▶ _WORK REQUEST_:
Match the word "donameresolution". Return each line of the data below where it appears.

▶ _SOURCE DATA_:
[Start of Attachment]

(** C12: a host name is resolved.  For a name of up to 236 characters in labels that are not empty,
    one query goes to the name server, whose question is the name in the form of RFC 1035, its
    labels each behind its length, type A and class IN; when the server answers it with an address
    record, in whatever form its owner's name is, [donameresolution] succeeds and leaves in
    [deststring] the dotted quad of that address: [inet_aton] reads it back. *)
Theorem dns_resolves `{Env} n hostname ls dest w cli ns mac hd src an :
  let host := dotted ls in
  let h := Z.of_nat (length host) in
  ns_ready w cli ns mac -> ls <> [] -> Forall label_ok ls -> h <= 236 ->
  ldn (mm w) hostname (length host) = host -> hostname + h <= query \/ query + 256 <= hostname ->
  rx (cnt_rx w) = None -> kbd (cnt_kbd w) = None -> length hd = 12%nat ->
  answer_ok ls an -> rx (S (cnt_rx w)) = Some (udp_frame hd src cli UDP_PORT_DNS UDP_PORT_DNS (answer_bytes 1 ls an)) ->
  (length ls <= n)%nat -> (length (an_ol an) <= n)%nat ->
  exists w' q k,
    donameresolution (S n) hostname h dest w = Some (Ret RET_DNS_OK, w') /\
    inet_aton 65 (mm w') dest = Some (k, Some (an_addr an)) /\
    sent w' = q :: sent w /\ f_dst q = mac /\ f_type q = ETH_P_IP /\ skipn 28 (f_data q) = query_bytes ls.
Proof.
  intros host h (Q & C & Rc & A & R) Hn Hls Hh E D Hrx Hkb Hhd K Hans F1 F2.
  destruct (query_built (mm w) hostname ls Hn Hls Hh E D) as (m' & B & QB & O).
  unfold donameresolution. run. fold host h in B, QB, O. rewrite B.
  destruct MAX_CNAME_RECURSION as [|rec] eqn:ER; [discriminate|]. cbn [dns_recursion]. run.
  cbn [mm set_mm]. set (w1 := set_mm (end_query m' h) _).
  assert (T1 : same_tabs w w1).
  { repeat (split; [reflexivity|]). intros x Hx. subst w1. cbn [mm set_mm]. apply O.
    unfold query, querybuf, lacp_pkt in *. lia. }
  destruct (rx_qdrain_idle n w1 (same_tabs_quiet _ _ T1 Q) Hrx Hkb) as (w2 & -> & T2 & C2 & S2 & M2).
  assert (A2 : arptable w2 = arptable w) by (rewrite (proj1 T2); apply (proj1 T1)).
  assert (An : ipaddr (arp w2 ARP_NAMESERVER) = ns) by (unfold arp in *; now rewrite A2).
  assert (Cl : client_ip w2 = cli) by (unfold client_ip, arp in *; now rewrite A2).
  rewrite An, (udp_transmit_reachable _ _ mac), Cl
    by (apply (same_tabs_reachable w1); [exact T2 | now apply (same_tabs_reachable w)]).
  cbv beta iota. rewrite M2. cbn [mm set_mm w1]. set (m3 := build_udp_hdr _ _ _ _ _ _ _ _).
  set (q := {| f_dst := mac; f_type := _; f_data := _ |}). set (w3 := set_sent _ _).
  assert (O3 : forall x, querybuf + 28 <= x -> ld8 m3 x = ld8 (end_query m' h) x)
    by (intros x Hx; apply build_udp_hdr_out; now right).
  assert (Lq : length (query_bytes ls) = Z.to_nat (h + 18)).
  { unfold query_bytes. rewrite !length_app, length_enc_labels by exact Hn. cbn [length dns_head]. unfold h, host. lia. }
  assert (Q3 : ldn m3 query (length (query_bytes ls)) = query_bytes ls).
  { etransitivity; [|exact QB]. apply ldn_ext. intros x Hx. apply O3. unfold query in Hx. lia. }
  set (body := answer_bytes 1 ls an) in *.
  destruct (dns_retry_address n h 1 2 w3 hd src (an_f1 an) (an_f2 an) (fst (an_count an)) (snd (an_count an))
              (an_others an) ls (an_ol an) (an_oe an) (an_ttl an) (an_addr an) (an_rest an) cli)
    as (w4 & E4 & L4 & S4); try apply K; try assumption; try (unfold h; lia).
  { apply (same_tabs_quiet w2); [|apply (same_tabs_quiet w1); [exact T2|now apply (same_tabs_quiet w)]].
    repeat (split; [reflexivity|]). intros x Hx. cbn [mm w3 set_sent set_mm]. rewrite M2.
    apply build_udp_hdr_out. unfold querybuf, lacp_pkt in *. lia. }
  { now apply query_typed. }
  { pose proof Q3 as Q4. apply at_mem_app in Q4 as [Q4 _].
    exact (at_mem_nth 1 _ _ _ Q4 ltac:(cbn; lia)). }
  { cbn [cnt_rx w3 set_sent set_mm set_sport]. rewrite C2. exact Hans. }
  { eapply Forall_impl; [|exact Hls]. intros l (Hl & _). destruct l; [easy|cbn; lia]. }
  change MAX_DNS_RETRIES with 3%nat. rewrite E4. cbn [Z.eqb Pos.eqb RET_GOT_ADDR].
  rewrite (ip_bytes_sum _ _ _ L4 (ok_addr _ _ K)).
  destruct (sprintf_ip_reads (mm w4) dest (an_addr an) 65) as (m5 & k & -> & I5); [apply K|lia|].
  exists (set_mm m5 w4), q, k. split; [reflexivity|]. cbn [mm set_mm]. split; [exact I5|].
  split; [cbn [sent set_mm]; rewrite S4; cbn [sent w3 set_sent]; now rewrite S2|].
  split; [reflexivity|]. split; [reflexivity|]. cbn [f_data q].
  replace (Z.to_nat (h + 18 + 28)) with (28 + length (query_bytes ls))%nat by (unfold h in *; lia).
  rewrite skipn_ldn. exact Q3.
Qed.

[End of Attachment]

▶ _EXPECTED ANSWER_:
    record, in whatever form its owner's name is, [donameresolution] succeeds and leaves in
    donameresolution (S n) hostname h dest w = Some (Ret RET_DNS_OK, w') /\
  unfold donameresolution. run. fold host h in B, QB, O. rewrite B.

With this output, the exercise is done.